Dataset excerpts
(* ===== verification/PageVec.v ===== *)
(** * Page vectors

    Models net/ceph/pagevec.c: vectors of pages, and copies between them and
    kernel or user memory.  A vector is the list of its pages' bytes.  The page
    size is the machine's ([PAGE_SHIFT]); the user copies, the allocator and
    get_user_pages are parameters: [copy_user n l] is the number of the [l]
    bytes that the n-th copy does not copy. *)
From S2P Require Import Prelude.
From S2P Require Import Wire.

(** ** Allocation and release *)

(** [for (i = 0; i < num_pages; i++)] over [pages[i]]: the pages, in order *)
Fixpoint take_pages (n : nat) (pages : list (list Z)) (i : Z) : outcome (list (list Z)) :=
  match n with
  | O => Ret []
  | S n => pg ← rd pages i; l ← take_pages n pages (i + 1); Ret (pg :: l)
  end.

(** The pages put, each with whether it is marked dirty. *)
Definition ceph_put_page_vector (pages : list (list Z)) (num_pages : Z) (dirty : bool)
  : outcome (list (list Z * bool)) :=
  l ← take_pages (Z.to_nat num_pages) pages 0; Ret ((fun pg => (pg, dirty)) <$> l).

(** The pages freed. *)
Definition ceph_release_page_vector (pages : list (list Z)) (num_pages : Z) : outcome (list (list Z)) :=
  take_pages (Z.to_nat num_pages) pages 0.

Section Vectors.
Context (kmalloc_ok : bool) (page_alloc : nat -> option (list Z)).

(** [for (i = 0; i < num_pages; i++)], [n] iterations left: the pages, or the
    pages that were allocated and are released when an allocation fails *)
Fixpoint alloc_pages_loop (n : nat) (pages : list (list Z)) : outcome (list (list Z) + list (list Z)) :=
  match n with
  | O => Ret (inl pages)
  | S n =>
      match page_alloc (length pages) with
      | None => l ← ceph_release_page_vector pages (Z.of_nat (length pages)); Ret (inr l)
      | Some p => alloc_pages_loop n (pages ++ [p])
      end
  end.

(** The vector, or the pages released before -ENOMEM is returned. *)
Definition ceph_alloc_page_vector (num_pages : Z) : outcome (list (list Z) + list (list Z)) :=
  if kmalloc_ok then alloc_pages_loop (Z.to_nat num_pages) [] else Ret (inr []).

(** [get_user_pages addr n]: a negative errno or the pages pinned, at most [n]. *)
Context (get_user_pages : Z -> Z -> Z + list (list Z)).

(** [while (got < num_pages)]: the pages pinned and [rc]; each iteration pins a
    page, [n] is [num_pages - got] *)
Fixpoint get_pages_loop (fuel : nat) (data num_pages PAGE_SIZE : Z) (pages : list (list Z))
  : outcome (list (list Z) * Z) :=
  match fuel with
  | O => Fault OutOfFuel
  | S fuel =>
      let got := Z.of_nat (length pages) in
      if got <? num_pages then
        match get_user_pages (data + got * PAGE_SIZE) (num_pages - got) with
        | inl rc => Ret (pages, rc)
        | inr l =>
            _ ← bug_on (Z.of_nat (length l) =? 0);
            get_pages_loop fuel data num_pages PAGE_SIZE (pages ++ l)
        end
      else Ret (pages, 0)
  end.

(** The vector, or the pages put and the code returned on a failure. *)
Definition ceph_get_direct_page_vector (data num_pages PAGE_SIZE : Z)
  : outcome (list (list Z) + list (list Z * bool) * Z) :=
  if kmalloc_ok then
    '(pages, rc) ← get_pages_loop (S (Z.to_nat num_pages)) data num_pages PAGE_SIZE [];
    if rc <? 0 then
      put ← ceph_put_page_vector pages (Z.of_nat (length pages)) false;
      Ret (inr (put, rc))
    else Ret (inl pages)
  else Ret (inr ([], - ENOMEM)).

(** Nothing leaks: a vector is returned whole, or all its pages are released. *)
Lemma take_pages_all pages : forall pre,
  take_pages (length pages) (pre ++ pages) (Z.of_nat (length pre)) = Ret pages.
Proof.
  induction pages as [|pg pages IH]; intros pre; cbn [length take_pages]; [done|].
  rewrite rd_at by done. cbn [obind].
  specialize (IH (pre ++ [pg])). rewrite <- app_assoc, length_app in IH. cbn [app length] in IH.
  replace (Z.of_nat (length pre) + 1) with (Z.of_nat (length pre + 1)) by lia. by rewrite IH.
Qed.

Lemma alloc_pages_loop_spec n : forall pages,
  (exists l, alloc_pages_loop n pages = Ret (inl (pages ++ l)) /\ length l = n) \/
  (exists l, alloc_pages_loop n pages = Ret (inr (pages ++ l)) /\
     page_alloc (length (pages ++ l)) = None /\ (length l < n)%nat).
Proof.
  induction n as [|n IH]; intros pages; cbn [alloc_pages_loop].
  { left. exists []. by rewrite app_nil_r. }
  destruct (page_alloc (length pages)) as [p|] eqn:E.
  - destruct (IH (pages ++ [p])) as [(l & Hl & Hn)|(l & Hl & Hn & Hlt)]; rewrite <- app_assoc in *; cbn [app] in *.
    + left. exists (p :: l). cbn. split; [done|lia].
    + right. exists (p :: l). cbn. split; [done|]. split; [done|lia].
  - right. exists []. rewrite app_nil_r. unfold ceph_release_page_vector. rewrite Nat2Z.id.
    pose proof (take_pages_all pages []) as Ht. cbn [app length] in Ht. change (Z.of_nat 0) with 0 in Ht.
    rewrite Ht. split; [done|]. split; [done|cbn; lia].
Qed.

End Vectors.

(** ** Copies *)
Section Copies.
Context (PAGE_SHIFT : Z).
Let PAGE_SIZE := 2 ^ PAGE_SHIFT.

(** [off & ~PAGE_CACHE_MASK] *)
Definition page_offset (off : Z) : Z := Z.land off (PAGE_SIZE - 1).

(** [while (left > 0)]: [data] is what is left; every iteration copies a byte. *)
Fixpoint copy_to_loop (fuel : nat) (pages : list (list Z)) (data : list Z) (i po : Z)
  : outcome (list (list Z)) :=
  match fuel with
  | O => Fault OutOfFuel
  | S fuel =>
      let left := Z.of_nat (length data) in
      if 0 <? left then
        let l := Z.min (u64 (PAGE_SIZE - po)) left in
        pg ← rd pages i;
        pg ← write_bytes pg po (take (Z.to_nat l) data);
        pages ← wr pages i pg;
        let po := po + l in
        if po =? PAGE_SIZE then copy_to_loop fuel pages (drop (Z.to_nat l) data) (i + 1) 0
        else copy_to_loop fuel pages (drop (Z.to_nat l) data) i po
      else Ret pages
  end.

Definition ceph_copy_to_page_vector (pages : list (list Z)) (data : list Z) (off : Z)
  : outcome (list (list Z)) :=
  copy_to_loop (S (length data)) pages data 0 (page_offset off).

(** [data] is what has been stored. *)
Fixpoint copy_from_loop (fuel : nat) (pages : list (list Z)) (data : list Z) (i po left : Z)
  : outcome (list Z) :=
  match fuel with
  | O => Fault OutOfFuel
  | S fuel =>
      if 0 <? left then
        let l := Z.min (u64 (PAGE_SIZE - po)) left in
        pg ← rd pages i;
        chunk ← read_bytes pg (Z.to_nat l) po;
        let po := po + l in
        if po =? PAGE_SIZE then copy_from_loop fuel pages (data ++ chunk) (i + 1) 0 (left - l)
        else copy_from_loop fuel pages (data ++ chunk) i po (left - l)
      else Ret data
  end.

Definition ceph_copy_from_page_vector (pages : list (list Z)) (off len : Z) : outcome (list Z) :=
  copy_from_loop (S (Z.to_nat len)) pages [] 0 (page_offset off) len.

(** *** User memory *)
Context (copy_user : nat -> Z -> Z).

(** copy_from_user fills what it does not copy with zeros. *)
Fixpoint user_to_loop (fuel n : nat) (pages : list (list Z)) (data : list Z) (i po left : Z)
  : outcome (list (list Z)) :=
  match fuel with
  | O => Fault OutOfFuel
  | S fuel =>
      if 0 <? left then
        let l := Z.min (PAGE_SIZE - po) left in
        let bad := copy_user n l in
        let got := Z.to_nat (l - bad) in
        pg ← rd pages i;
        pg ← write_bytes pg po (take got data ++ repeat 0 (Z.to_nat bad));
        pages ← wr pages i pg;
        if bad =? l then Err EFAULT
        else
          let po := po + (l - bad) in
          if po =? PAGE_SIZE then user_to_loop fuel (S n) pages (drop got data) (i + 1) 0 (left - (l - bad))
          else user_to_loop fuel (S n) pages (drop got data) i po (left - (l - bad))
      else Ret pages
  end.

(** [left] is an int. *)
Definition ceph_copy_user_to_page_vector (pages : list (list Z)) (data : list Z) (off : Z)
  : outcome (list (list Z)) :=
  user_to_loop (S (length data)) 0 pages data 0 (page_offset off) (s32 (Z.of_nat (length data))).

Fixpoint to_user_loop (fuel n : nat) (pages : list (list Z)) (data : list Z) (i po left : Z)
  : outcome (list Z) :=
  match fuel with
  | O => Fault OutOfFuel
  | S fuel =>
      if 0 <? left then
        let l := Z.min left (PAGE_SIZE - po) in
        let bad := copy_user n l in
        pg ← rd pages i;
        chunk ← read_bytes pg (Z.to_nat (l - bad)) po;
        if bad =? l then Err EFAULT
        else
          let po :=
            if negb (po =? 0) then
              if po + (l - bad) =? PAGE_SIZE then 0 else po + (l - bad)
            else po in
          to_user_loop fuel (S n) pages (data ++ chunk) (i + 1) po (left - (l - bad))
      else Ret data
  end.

## Aim of the exercise
What must be returned is only the number of lines in the records that hold the word "Require".

## Task output
2